Ferrari has brought its current range for display in Paris, each equipped with either a new generation of the company's 8 or 12-cylinder powertrains.
The F12berlinetta - the most powerful V12 ever built by the Maranello based factory, contains 740bhp within a light, compact architecture. Complementing the F12 is the FF, Ferrari’s first four-wheel drive model that also sits four. The FF now sports a new full-length panoramic roof in a special reflective glass (LowE) for a genuine open-air driving feeling, without compromising on thermal and acoustic insulation.
A V8 engine that has won the ‘Best Performance Engine Award’ for two consecutive years powers the coupe and the spider versions of the 458 Italia, and the updated California 30 – 30 referring to the reduction in weight and increase in bhp.
Important innovations have led to reductions in the weight of its cars with improved emission figures over the years, despite a power boost by approximately 100bhp across the model range. Fuel consumption and emissions have been reduced by 30 per cent compared to four years ago thanks to technical enhancements on engines, structural components, aerodynamics, tyres and vehicle sub-systems.

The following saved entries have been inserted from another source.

(* ===== verification/Pattern.v ===== *)
(** * Pattern: selecting entries by name

    The matcher of entry patterns (storage/entry/pattern.rs), the names of system
    entries (storage/entry/system.rs), and the selections built on it: for removals
    (storage/bucket/remove_records.rs), queries (storage/bucket/query.rs), lifecycle
    tasks (lifecycle/action/progress.rs) and replications
    (replication/transaction_filter.rs). *)

From stdpp Require Import prelude strings pretty.
From Stdlib Require Import Ascii ZArith Lia.
From S2P Require Import Prelude Text Split.
Local Open Scope string_scope.

(** ** The matcher *)

(** [str::strip_prefix] and [str::strip_suffix]. *)
Fixpoint strip_prefix (p s : string) : option string :=
  match p, s with
  | EmptyString, _ => Some s
  | String c p', String d s' => if decide (c = d) then strip_prefix p' s' else None
  | String _ _, EmptyString => None
  end.
Fixpoint strip_suffix (p s : string) : option string :=
  if decide (s = p) then Some EmptyString
  else match s with
       | EmptyString => None
       | String c s' => String c <$> strip_suffix p s'
       end.

(** [rest.find(part)], and the rest behind what was found. *)
Fixpoint find_after (part rest : string) : option string :=
  match strip_prefix part rest with
  | Some t => Some t
  | None => match rest with EmptyString => None | String _ rest' => find_after part rest' end
  end.

(** The loop of [segment_matches] over the parts behind the first one. *)
Fixpoint segment_parts (pattern rest : string) (parts : list string) : bool :=
  match parts with
  | [] => ends_with pattern "*" || bool_decide (rest = EmptyString)
  | part :: parts' =>
      if decide (part = EmptyString) then segment_parts pattern rest parts'
      else match parts' with
           | [] => ends_with rest part
           | _ => match find_after part rest with
                  | None => false
                  | Some rest' => segment_parts pattern rest' parts'
                  end
           end
  end.

Definition segment_matches (entry pattern : string) : bool :=
  if decide (pattern = "**") then true
  else match split "*" pattern with
       | [] => ends_with pattern "*" || bool_decide (entry = EmptyString)
       | first :: parts =>
           if decide (first = EmptyString) then segment_parts pattern entry parts
           else match strip_prefix first entry with
                | None => false
                | Some rest => segment_parts pattern rest parts
                end
       end.

(** [matches_from]; the recursion on the pattern first, then on the entry. *)
Fixpoint matches_from (pattern_parts entry_parts : list string) : bool :=
  match pattern_parts with
  | [] => bool_decide (entry_parts = [])
  | pattern :: tail =>
      if decide (pattern = "**") then
        (fix skip (es : list string) : bool :=
           matches_from tail es || match es with [] => false | _ :: es' => skip es' end) entry_parts
      else match entry_parts with
           | [] => false
           | e :: es' => segment_matches e pattern && matches_from tail es'
           end
  end.

Definition entry_matches_pattern (entry pattern : string) : bool :=
  let pattern := trim_start_matches "/" pattern in
  if negb (contains pattern "*") then bool_decide (entry = pattern)
  else
    match (if contains pattern "/" then None else strip_suffix "*" pattern) with
    | Some prefix => starts_with entry prefix
    | None => matches_from (split "/" pattern) (split "/" entry)
    end.

(** ** System entries *)

Definition META_ENTRY_SEGMENT : string := "$meta".
Definition is_system_meta_entry (entry_name : string) : bool :=
  bool_decide (entry_name = META_ENTRY_SEGMENT) || ends_with entry_name ("/" +:+ META_ENTRY_SEGMENT).
Definition meta_entry_parent (entry_name : string) : option string :=
  base ← strip_suffix ("/" +:+ META_ENTRY_SEGMENT) entry_name;
  if decide (base = EmptyString) then None else Some base.
Definition meta_entry_name (entry_name : string) : string := entry_name +:+ "/" +:+ META_ENTRY_SEGMENT.

(** [SystemEntryBehavior]: what is left out for system entries. *)
Definition is_eligible_for_fifo_eviction (entry_name : string) : bool := negb (is_system_meta_entry entry_name).
Definition is_queryable_by_wildcard (entry_name : string) : bool := negb (is_system_meta_entry entry_name).
Definition is_removable_by_query (entry_name : string) : bool := negb (is_system_meta_entry entry_name).
Definition is_visible_in_bucket_info (entry_name : string) : bool := negb (is_system_meta_entry entry_name).
Definition validate_remove_records (entry_name : string) : outcome () :=
  if is_system_meta_entry entry_name then Err UnprocessableEntity else Ok tt.
Definition validate_remove_entry (entry_name : string) : outcome () :=
  if is_system_meta_entry entry_name then Err UnprocessableEntity else Ok tt.

(** [check_entry_name_convention] (storage/engine.rs); the regular expression
    [^[A-Za-z0-9_/-]*$] as a class of characters. *)
Definition name_char (c : ascii) : bool :=
  let n := byte c in
  bool_decide (65 ≤ n ≤ 90 ∨ 97 ≤ n ≤ 122 ∨ 48 ≤ n ≤ 57)%Z ||
  bool_decide (c = "_"%char ∨ c = "/"%char ∨ c = "-"%char).
Definition check_entry_name_convention (name : string) : outcome () :=
  if decide (name = EmptyString) then Err UnprocessableEntity
  else if starts_with name "/" || ends_with name "/" ||
          existsb (λ segment, bool_decide (segment = EmptyString)) (split "/" name)
  then Err UnprocessableEntity
  else if all_chars name_char name then Ok tt
  else if decide (name = "$meta") then Ok tt
  else match strip_suffix "/$meta" name with
       | Some parent => if all_chars name_char parent then Ok tt else Err UnprocessableEntity
       | None => Err UnprocessableEntity
       end.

Ferrari announced it is planning to launch its first hybrid model in the near future. We believe we already know what Ferrari is talking about. Ferrari debuted the new composite chassis derived directly from Formula 1 technologies in Paris.
Ferrari’s vast experience in working with composites for F1 has helped for chassis development for the upcoming hybrid model - to be produced in limited numbers. Ferrari forego the industrial carbon-fibre manufacturing techniques, as they did not meet the quality and functional standards.
The R&D processes are shared with its Scuderia counterpart with important contribution from Rory Byrne, Ferrari's F1 chief designer who helped in 11 team Championship titles. The chassis uses four different types of carbon-fibre which is hand-laminated and cured in autoclaves.
The carbon-fibre composite chassis is 20 percent lighter than the Enzo Ferrari, despite the extra weight required to house hybrid components. Moreover torsional rigidity is increased by 27 percent and beam stiffness is up by 22 percent.